MANAGEMENT'S DISCUSSION AND ANALYSIS
RECONCILIATION OF NON-GAAP FINANCIAL MEASURES
We have also disclosed after-tax ROIC, which is a ratio based on GAAP information, with the exception of the add-back of operating lease interest to operating income. We believe this metric is useful in assessing the effectiveness of our capital allocation over time. Other companies may calculate ROIC differently, limiting the usefulness of the measure for comparisons with other companies.

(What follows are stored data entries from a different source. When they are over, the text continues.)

Definition set_glx_bases (gd : _glx_data) (ev er : Z) : _glx_data :=
  {| glx_event := ev; glx_error := er; ctx := ctx gd;
     cap_non_power_of_two_texture := cap_non_power_of_two_texture gd;
     win_shader := win_shader gd; blur_shader := blur_shader gd;
     fbconfigs := fbconfigs gd |}.

Definition set_blur_shader (gd : _glx_data) (l : list Z) : _glx_data :=
  {| glx_event := glx_event gd; glx_error := glx_error gd; ctx := ctx gd;
     cap_non_power_of_two_texture := cap_non_power_of_two_texture gd;
     win_shader := win_shader gd; blur_shader := l;
     fbconfigs := fbconfigs gd |}.

Definition set_cap (gd : _glx_data) (b : bool) : _glx_data :=
  {| glx_event := glx_event gd; glx_error := glx_error gd; ctx := ctx gd;
     cap_non_power_of_two_texture := b;
     win_shader := win_shader gd; blur_shader := blur_shader gd;
     fbconfigs := fbconfigs gd |}.

(** The [end:] label of [glx_init]. *)
Definition glx_init_end (ps : session_t) (gd : _glx_data) (pvis : Z)
    (success : bool) (t : list init_call)
    : option _glx_data * list init_call :=
  let t := t ++ (if negb (pvis =? 0) then [I_XFree pvis] else []) in
  if negb success
  then (None, t ++ map I_deinit (snd (glx_deinit gd ps)))
  else (Some gd, t).

(** The render preparations that end a successful [glx_init]. *)
Definition glx_init_render_prep (env : glx_init_env) (ps : session_t)
    : list init_call :=
  [ I_gl_resize (root_width ps) (root_height ps);
    I_glDisable GL_DEPTH_TEST;
    I_glDepthMask GL_FALSE;
    I_glTexEnvi GL_TEXTURE_ENV GL_TEXTURE_ENV_MODE GL_REPLACE;
    I_glDisable GL_BLEND ]
  ++ (if negb (glx_no_stencil env)
      then [ I_glClear GL_STENCIL_BUFFER_BIT;
             I_glDisable GL_STENCIL_TEST;
             I_glStencilMask 1;
             I_glStencilFunc GL_EQUAL 1 1 ]
      else [])
  ++ [I_glClearColor 0 0 0 1].

(** Initialize OpenGL: the backend data returned ([None] for a null
    result) and the calls made.  The whole result is [None] when the
    assertion of [glx_has_extension] fails or [glx_update_fbconfig]
    reads outside the table.  The code under [DEBUG_GLX_DEBUG_CONTEXT]
    is not compiled. *)
Definition glx_init (env : glx_init_env) (indet : Z) (ps : session_t)
    : option (option _glx_data * list init_call) :=
  let gd := zeroed_glx_data (MAX_BLUR_PASS env) in
  let pvis := 0 in
  (* Check for GLX extension *)
  match query_extension env with
  | None => Some (glx_init_end ps gd pvis false [])
  | Some (ev, er) =>
    let gd := set_glx_bases gd ev er in
    (* Get XVisualInfo *)
    let pvis := visual_info env in
    let t := [I_XGetVisualInfo (vis env)] in
    if pvis =? 0 then Some (glx_init_end ps gd pvis false t)
    else
      (* Ensure the visual is double-buffered *)
      match config_use_gl env with
      | None => Some (glx_init_end ps gd pvis false t)
      | Some value =>
        if value =? 0 then Some (glx_init_end ps gd pvis false t)
        else
          match config_doublebuffer env with
          | None => Some (glx_init_end ps gd pvis false t)
          | Some value =>
            if value =? 0 then Some (glx_init_end ps gd pvis false t)
            else
              (* Ensure GLX_EXT_texture_from_pixmap exists *)
              ext ← glx_has_extension (extensions_string env)
                      "GLX_EXT_texture_from_pixmap";
              if negb ext then Some (glx_init_end ps gd pvis false t)
              else
                (* Initialize GLX data structure *)
                let gd :=
                  set_blur_shader gd (map (fun _ => -1) (blur_shader gd)) in
                (* Get GLX context *)
                let gd := set_ctx gd (created_context env) in
                let t := t ++ [I_glXCreateContext] in
                if ctx gd =? 0 then Some (glx_init_end ps gd pvis false t)
                else
                  (* Attach GLX context *)
                  let tgt := overlay ps in
                  let tgt := if tgt =? 0 then root ps else tgt in
                  let t := t ++ [I_glXMakeCurrent tgt (ctx gd)] in
                  if negb (made_current env tgt (ctx gd))
                  then Some (glx_init_end ps gd pvis false t)
                  else
                    (* Ensure we have a stencil buffer *)
                    if negb (glx_no_stencil env) && (stencil_bits env =? 0)
                    then Some (glx_init_end ps gd pvis false t)
                    else
                      let gd := set_cap gd (has_non_power_of_two env) in
                      if (proc_glXBindTexImage env =? 0)
                         || (proc_glXReleaseTexImage env =? 0)
                      then Some (glx_init_end ps gd pvis false t)
                      else
                        (* Acquire FBConfigs *)
                        '(ok, gd) ← glx_update_fbconfig indet gd ps;
                        if negb ok
                        then Some (glx_init_end ps gd pvis false t)
                        else
                          (* Render preparations *)
                          let t := t ++ glx_init_render_prep env ps in
                          Some (glx_init_end ps gd pvis true t)
          end
      end
  end.

(** * Vocabulary of the further properties *)

(** The three assertions that open [glx_render_win] (lines 588-590). *)
Definition glx_render_win_asserts (wd : _glx_win_data) : bool :=
  negb (pixmap wd =? 0) && negb (glpixmap wd =? 0)
  && negb (texture (wd_texture wd) =? 0).

Definition is_glXCreatePixmap (c : call) : bool :=
  match c with C_glXCreatePixmap _ _ _ => true | _ => false end.

Definition is_glXDestroyContext (c : call) : bool :=
  match c with C_glXDestroyContext _ => true | _ => false end.

(** What [glx_cmp_fbconfig_cmpattr] reads for a config and an attribute:
    the value the query stores, or the 0 the local was initialised with. *)
Definition attr_value (d : Display) (c : GLXFBConfig) (a : glx_attr) : Z :=
  match fbattrib d c a with Some v => v | None => 0 end.

Fixpoint first_nonzero (l : list Z) : Z :=
  match l with
  | [] => 0
  | x :: r => if x =? 0 then first_nonzero r else x
  end.

(** The ranking of two configs of red size 8 on the integers: the first
    attribute on which they differ decides; the first four are compared
    so that the lower value gives the greater config, the last so that
    the higher value does. *)
Definition lexicographic_rank (d : Display) (a b : GLXFBConfig) : Z :=
  first_nonzero
    [ attr_value d b GLX_BIND_TO_TEXTURE_RGBA_EXT
      - attr_value d a GLX_BIND_TO_TEXTURE_RGBA_EXT;
      attr_value d b GLX_DOUBLEBUFFER - attr_value d a GLX_DOUBLEBUFFER;
      attr_value d b GLX_STENCIL_SIZE - attr_value d a GLX_STENCIL_SIZE;
      attr_value d b GLX_DEPTH_SIZE - attr_value d a GLX_DEPTH_SIZE;
      attr_value d a GLX_BIND_TO_MIPMAP_TEXTURE_EXT
      - attr_value d b GLX_BIND_TO_MIPMAP_TEXTURE_EXT ].

(** The attributes [glx_cmp_fbconfig] ranks by, and values on which its
    subtractions cannot overflow. *)
Definition ranked_attrs : list glx_attr :=
  [ GLX_BIND_TO_TEXTURE_RGBA_EXT; GLX_DOUBLEBUFFER; GLX_STENCIL_SIZE;
    GLX_DEPTH_SIZE; GLX_BIND_TO_MIPMAP_TEXTURE_EXT ].

Definition small_attrs (d : Display) (c : GLXFBConfig) : Prop :=
  forall a, In a ranked_attrs -> - 2 ^ 30 <= attr_value d c a < 2 ^ 30.

(** The condition of line 263,
    [tgtdpt == visualdepth && tgtdpt < 32 && rgb]. *)
Definition qualifies_rgb (pr : fbprobe) : bool :=
  (sub32 (pr_depth pr) (pr_depth_alpha pr) =? pr_visualdepth pr)
  && (sub32 (pr_depth pr) (pr_depth_alpha pr) <? 32) && pr_rgb pr.

(** Where an entry of the table comes from. *)
Definition offered (ps : session_t) (pcur : GLXFBConfig) (k : Z)
    (x : glx_fbconfig_t) : Prop :=
  exists pr,
    glx_update_fbconfig_probe ps pcur = Some pr
    /\ 0 <= k <= OPENGL_MAX_DEPTH
    /\ ((qualifies_rgb pr = true
         /\ k = sub32 (pr_depth pr) (pr_depth_alpha pr)
         /\ x = set_texture_fmt (pr_fbinfo pr) GLX_TEXTURE_FORMAT_RGB_EXT)
        \/ (qualifies_rgba pr = true
            /\ k = pr_depth pr
            /\ x = set_texture_fmt (pr_fbinfo pr)
                     GLX_TEXTURE_FORMAT_RGBA_EXT)).

(** An environment in which everything succeeds, with the context 77
    and the visual info at 88; [sample_glx_init_env] with [false] is the
    same environment without a stencil buffer. *)
Definition sample_glx_init_env (stencil : bool) : glx_init_env :=
  {| glx_no_stencil := false; vis := 0x21; MAX_BLUR_PASS := 2;
     query_extension := Some (95, 160); visual_info := 88;
     config_use_gl := Some 1; config_doublebuffer := Some 1;
     extensions_string :=
       Some "GLX_ARB_multisample GLX_EXT_texture_from_pixmap"%string;
     created_context := 77; made_current := fun _ _ => true;
     stencil_bits := if stencil then 8 else 0;
     has_non_power_of_two := true;
     proc_glXBindTexImage := 0x7f01; proc_glXReleaseTexImage := 0x7f02 |}.

Definition sample_init_session : session_t :=
  sample_session (sample_dpy [3; 4] 5 7 9 0) 24 true SWAPM_UNDEFINED [].

(** * Properties *)

(** Case analysis on a hypothesis [In c t] for an explicit sequence of
    calls [t]. *)
Ltac in_calls :=
  repeat match goal with
  | H : In _ (_ ++ _) |- _ => apply in_app_or in H; destruct H as [H | H]
  | H : In _ (if ?b then _ else _) |- _ => destruct b
  | H : In _ (_ :: _) |- _ => destruct H as [H | H]; [try discriminate H |]
  | H : In _ [] |- _ => destruct H
  end.

(** ** C integers *)

Lemma wrap32_range (x : Z) : - 2 ^ 31 <= wrap32 x < 2 ^ 31.
Proof.
  unfold wrap32.
  pose proof (Z.mod_pos_bound (x + 2 ^ 31) (2 ^ 32) ltac:(lia)). lia.
Qed.

Lemma wrap32_exact (x : Z) : - 2 ^ 31 <= x < 2 ^ 31 -> wrap32 x = x.
Proof.
  intros Hx. unfold wrap32. rewrite Z.mod_small; lia.
Qed.

Lemma wrap32_shift (x k : Z) : wrap32 (x + k * 2 ^ 32) = wrap32 x.
Proof.
  unfold wrap32.
  replace (x + k * 2 ^ 32 + 2 ^ 31) with (x + 2 ^ 31 + k * 2 ^ 32) by lia.
  now rewrite Z_mod_plus_full.
Qed.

After-Tax Return on Invested Capital
(dollars in millions)
Trailing Twelve Months
Numerator July 31, 2021 August 1, 2020
Operating income $ 8,611 $ 4,968
+ Net other income / (expense) 346 (28)
EBIT 8,957 4,940
+ Operating lease interest (a)
84 87
- Income taxes (b)
1,918 1,076
Net operating profit after taxes $ 7,123 $ 3,951

Denominator July 31, 2021 August 1, 2020 August 3, 2019
Current portion of long-term debt and other borrowings $ 1,190 $ 109 $ 1,153
+ Noncurrent portion of long-term debt 11,589 14,188 10,365
+ Shareholders' investment 14,860 12,578 11,836
+ Operating lease liabilities (c)
2,695 2,448 2,285
- Cash and cash equivalents 7,368 7,284 1,656
Invested capital $ 22,966 $ 22,039 $ 23,983
Average invested capital (d)
$ 22,502 $ 23,011
After-tax return on invested capital 31.7 % 17.2 %
(a) Represents the add-back to operating income driven by the hypothetical interest expense we would incur if the property under our operating leases were owned or accounted for as finance leases. Calculated using the discount rate for each lease and recorded as a component of rent expense within SG&A. Operating lease interest is added back to operating income in the ROIC calculation to control for differences in capital structure between us and our competitors.

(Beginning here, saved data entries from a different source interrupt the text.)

(** * Public issue-collaboration views of the space app

    A shallow embedding of [apiserver/plane/space/views/issue.py]: the
    comment, reaction and vote view sets that sit behind a project's
    deploy board, the public issue retrieve endpoint and the public
    issue listing endpoint.

    The database is a record of tables, each a finite map from primary
    key to row.  A handler is a function in a state-and-exception monad
    over that record: an ORM call either returns or raises
    [DoesNotExist] / [MultipleObjectsReturned], and what was written
    before an exception stays written.  Every write and every
    [issue_activity.delay] call is appended to a trace, so that the
    order of effects inside one handler can be stated. *)

From stdpp Require Import gmap strings list fin_maps sorting pretty.
From Stdlib Require Import ZArith.

Local Open Scope Z_scope.

(** ** JSON values and payloads *)

(** A scalar JSON value, as found in [request.data] and in serializer
    output. *)
Inductive jval :=
| JNull
| JBool (b : bool)
| JInt (z : Z)
| JStr (s : string).

#[global] Instance jval_eq_dec : EqDecision jval.
Proof. solve_decision. Defined.

(** A Python dict with string keys: [request.data], [serializer.data],
    the literal dicts handed to [json.dumps]. *)
Abbreviation jobject := (gmap string jval).

(** Primary keys and user ids (UUIDs in the source). [str(id)] is
    [pretty id]. *)
Abbreviation pk := positive.

Definition str_id (k : pk) : jval := JStr (pretty k).

(** ** Rows *)

Record ProjectDeployBoard := {
  pdb_workspace : string;
  pdb_project : pk;
  pdb_comments : bool;
  pdb_reactions : bool;
  pdb_votes : bool;
}.

Record ProjectMember := {
  pm_workspace : string;
  pm_project : pk;
  pm_member : pk;
  pm_is_active : bool;
}.

Record ProjectPublicMember := {
  ppm_project : pk;
  ppm_member : pk;
}.

Record IssueComment := {
  ic_workspace : string;
  ic_project : pk;
  ic_issue : pk;
  ic_actor : pk;
  ic_access : string;
  ic_created_at : Z;
  (* the content fields the serializer writes (comment_html, ...) *)
  ic_attrs : jobject;
}.

Record IssueReaction := {
  ir_workspace : string;
  ir_project : pk;
  ir_issue : pk;
  ir_actor : pk;
  ir_reaction : string;
  ir_created_at : Z;
}.

Record CommentReaction := {
  cr_workspace : string;
  cr_project : pk;
  cr_comment : pk;
  cr_actor : pk;
  cr_reaction : string;
  cr_created_at : Z;
}.

Record IssueVote := {
  iv_workspace : string;
  iv_project : pk;
  iv_issue : pk;
  iv_actor : pk;
  iv_vote : jval;
}.

Record Issue := {
  i_workspace : string;
  i_project : pk;
  i_is_draft : bool;
  i_archived_at : option Z;
  i_parent : option pk;
  i_created_at : Z;
  i_name : string;
  (* status of the issue's inbox record, [None] without one *)
  i_inbox_status : option Z;
}.

Record IssueLink := { il_issue : pk }.

Record IssueAttachment := { ia_issue : pk }.

(** ** Activity events and the effect trace *)

(** The keyword arguments of one [issue_activity.delay(...)] call.
    [json.dumps d] of a dict is kept as the dict itself. *)
Record ActivityEvent := {
  ev_type : string;
  ev_requested_data : option jobject;
  ev_actor_id : string;
  ev_issue_id : option string;
  ev_project_id : string;
  ev_current_instance : option jobject;
  ev_epoch : Z;
}.

Inductive Model :=
| MProjectDeployBoard
| MProjectMember
| MProjectPublicMember
| MIssue
| MIssueLink
| MIssueAttachment
| MIssueComment
| MIssueReaction
| MCommentReaction
| MIssueVote.

#[global] Instance Model_eq_dec : EqDecision Model.
Proof. solve_decision. Defined.

Inductive Effect :=
| Inserted (m : Model) (k : pk)
| Saved (m : Model) (k : pk)
| Deleted (m : Model) (k : pk)
| Delayed (e : ActivityEvent).

(** ** The store *)

Record Store := {
  deploy_boards : gmap pk ProjectDeployBoard;
  project_members : gmap pk ProjectMember;
  public_members : gmap pk ProjectPublicMember;
  issues : gmap pk Issue;
  issue_links : gmap pk IssueLink;
  issue_attachments : gmap pk IssueAttachment;
  comments : gmap pk IssueComment;
  issue_reactions : gmap pk IssueReaction;
  comment_reactions : gmap pk CommentReaction;
  votes : gmap pk IssueVote;
  trace : list Effect;
}.

Definition set_public_members (t : gmap pk ProjectPublicMember) (s : Store) : Store :=
  {| deploy_boards := deploy_boards s; project_members := project_members s;
     public_members := t; issues := issues s; issue_links := issue_links s;
     issue_attachments := issue_attachments s; comments := comments s;
     issue_reactions := issue_reactions s;
     comment_reactions := comment_reactions s; votes := votes s;
     trace := trace s |}.

Definition set_comments (t : gmap pk IssueComment) (s : Store) : Store :=
  {| deploy_boards := deploy_boards s; project_members := project_members s;
     public_members := public_members s; issues := issues s;
     issue_links := issue_links s; issue_attachments := issue_attachments s;
     comments := t; issue_reactions := issue_reactions s;
     comment_reactions := comment_reactions s; votes := votes s;
     trace := trace s |}.

Definition set_issue_reactions (t : gmap pk IssueReaction) (s : Store) : Store :=
  {| deploy_boards := deploy_boards s; project_members := project_members s;
     public_members := public_members s; issues := issues s;
     issue_links := issue_links s; issue_attachments := issue_attachments s;
     comments := comments s; issue_reactions := t;
     comment_reactions := comment_reactions s; votes := votes s;
     trace := trace s |}.

Definition set_comment_reactions (t : gmap pk CommentReaction) (s : Store) : Store :=
  {| deploy_boards := deploy_boards s; project_members := project_members s;
     public_members := public_members s; issues := issues s;
     issue_links := issue_links s; issue_attachments := issue_attachments s;
     comments := comments s; issue_reactions := issue_reactions s;
     comment_reactions := t; votes := votes s;
     trace := trace s |}.

Definition set_votes (t : gmap pk IssueVote) (s : Store) : Store :=
  {| deploy_boards := deploy_boards s; project_members := project_members s;
     public_members := public_members s; issues := issues s;
     issue_links := issue_links s; issue_attachments := issue_attachments s;
     comments := comments s; issue_reactions := issue_reactions s;
     comment_reactions := comment_reactions s; votes := t;
     trace := trace s |}.

Definition log (e : Effect) (s : Store) : Store :=
  {| deploy_boards := deploy_boards s; project_members := project_members s;
     public_members := public_members s; issues := issues s;
     issue_links := issue_links s; issue_attachments := issue_attachments s;
     comments := comments s; issue_reactions := issue_reactions s;
     comment_reactions := comment_reactions s; votes := votes s;
     trace := trace s ++ [e] |}.

(** The events handed to [issue_activity.delay], oldest first. *)
Definition delayed (s : Store) : list ActivityEvent :=
  omap (λ e, match e with Delayed ev => Some ev | _ => None end) (trace s).

(** A table: which model it holds and where it lives in the store.
    Read-only tables have the identity as setter. *)
Record Table (A : Type) := {
  tbl_model : Model;
  tbl_rows : Store → gmap pk A;
  tbl_put : gmap pk A → Store → Store;
}.
Arguments tbl_model {A} _.
Arguments tbl_rows {A} _ _.
Arguments tbl_put {A} _ _ _.

Definition ProjectDeployBoards : Table ProjectDeployBoard :=
  {| tbl_model := MProjectDeployBoard; tbl_rows := deploy_boards;
     tbl_put := λ _ s, s |}.
Definition ProjectMembers : Table ProjectMember :=
  {| tbl_model := MProjectMember; tbl_rows := project_members;
     tbl_put := λ _ s, s |}.
Definition ProjectPublicMembers : Table ProjectPublicMember :=
  {| tbl_model := MProjectPublicMember; tbl_rows := public_members;
     tbl_put := set_public_members |}.
Definition Issues : Table Issue :=
  {| tbl_model := MIssue; tbl_rows := issues; tbl_put := λ _ s, s |}.
Definition IssueComments : Table IssueComment :=
  {| tbl_model := MIssueComment; tbl_rows := comments;
     tbl_put := set_comments |}.
Definition IssueReactions : Table IssueReaction :=
  {| tbl_model := MIssueReaction; tbl_rows := issue_reactions;
     tbl_put := set_issue_reactions |}.
Definition CommentReactions : Table CommentReaction :=
  {| tbl_model := MCommentReaction; tbl_rows := comment_reactions;
     tbl_put := set_comment_reactions |}.
Definition IssueVotes : Table IssueVote :=
  {| tbl_model := MIssueVote; tbl_rows := votes; tbl_put := set_votes |}.

(** ** The handler monad *)

Inductive exn :=
| DoesNotExist (m : Model)
| MultipleObjectsReturned (m : Model).

#[global] Instance exn_eq_dec : EqDecision exn.
Proof. solve_decision. Defined.

(** The model whose manager raised. *)
Definition exn_model (e : exn) : Model :=
  match e with
  | DoesNotExist m | MultipleObjectsReturned m => m
  end.

Definition M (A : Type) : Type := Store → (exn + A) * Store.

#[global] Instance M_ret : MRet M := λ A x s, (inr x, s).
#[global] Instance M_bind : MBind M := λ A B f m s,
  match m s with
  | (inr x, s') => f x s'
  | (inl e, s') => (inl e, s')
  end.

Definition raise {A} (e : exn) : M A := λ s, (inl e, s).
Definition reads {A} (f : Store → A) : M A := λ s, (inr (f s), s).
Definition effect (e : Effect) : M unit := λ s, (inr tt, log e s).

(** ** ORM calls *)

(** [Model.objects.filter(...)]: the rows that satisfy the lookup. *)
Definition objects_filter {A} (T : Table A) (P : pk * A → bool) (s : Store)
  : gmap pk A :=
  filter (λ kv, P kv = true) (tbl_rows T s).

(** [Model.objects.filter(...).exists()]. *)
Definition objects_exists {A} (T : Table A) (P : pk * A → bool) : M bool :=
  λ s, (inr (bool_decide (objects_filter T P s ≠ ∅)), s).

(** [Model.objects.get(...)]: the one row that satisfies the lookup. *)
Definition objects_get {A} (T : Table A) (P : pk * A → bool) : M (pk * A) :=
  λ s, match map_to_list (objects_filter T P s) with
       | [] => (inl (DoesNotExist (tbl_model T)), s)
       | [kv] => (inr kv, s)
       | _ :: _ :: _ => (inl (MultipleObjectsReturned (tbl_model T)), s)
       end.

(** [Model.objects.create(...)] (also [serializer.save()] without an
    instance): insert under a fresh primary key. *)
Definition objects_create {A} (T : Table A) (row : A) : M (pk * A) :=
  λ s, let k := fresh (dom (tbl_rows T s)) in
       (inr (k, row),
        log (Inserted (tbl_model T) k) (tbl_put T (<[k := row]> (tbl_rows T s)) s)).

(** [Model.objects.get_or_create(...)]: the instance and whether it was
    created. *)
Definition objects_get_or_create {A} (T : Table A) (P : pk * A → bool)
    (row : A) : M (pk * A * bool) :=
  λ s, match map_to_list (objects_filter T P s) with
       | [] => (kv ← objects_create T row; mret (kv, true)) s
       | [kv] => (inr (kv, false), s)
       | _ :: _ :: _ => (inl (MultipleObjectsReturned (tbl_model T)), s)
       end.

(** [instance.save()] of an instance that was read from the table. *)
Definition instance_save {A} (T : Table A) (k : pk) (row : A) : M unit :=
  λ s, (inr tt,
        log (Saved (tbl_model T) k) (tbl_put T (<[k := row]> (tbl_rows T s)) s)).

(** [instance.delete()]. *)
Definition instance_delete {A} (T : Table A) (k : pk) : M unit :=
  λ s, (inr tt,
        log (Deleted (tbl_model T) k) (tbl_put T (delete k (tbl_rows T s)) s)).

(** [issue_activity.delay(...)]. *)
Definition issue_activity_delay (e : ActivityEvent) : M unit :=
  effect (Delayed e).

(** [try: body except Model.DoesNotExist: handler]. *)
Definition try_except_DoesNotExist {A} (body : M A) (m : Model)
    (handler : M A) : M A :=
  λ s, match body s with
       | (inl (DoesNotExist m'), s') =>
           if decide (m' = m) then handler s' else (inl (DoesNotExist m'), s')
       | r => r
       end.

(b) Calculated using the effective tax rates, which were 21.2 percent and 21.4 percent for the trailing twelve months ended July 31, 2021, and August 1, 2020, respectively. For the trailing twelve months ended July 31, 2021, and August 1, 2020, includes tax effect of $1.9 billion and $1.1 billion, respectively, related to EBIT, and $18 million and $19 million, respectively, related to operating lease interest.
(c) Total short-term and long-term operating lease liabilities included within Accrued and Other Current Liabilities and Noncurrent Operating Lease Liabilities, respectively.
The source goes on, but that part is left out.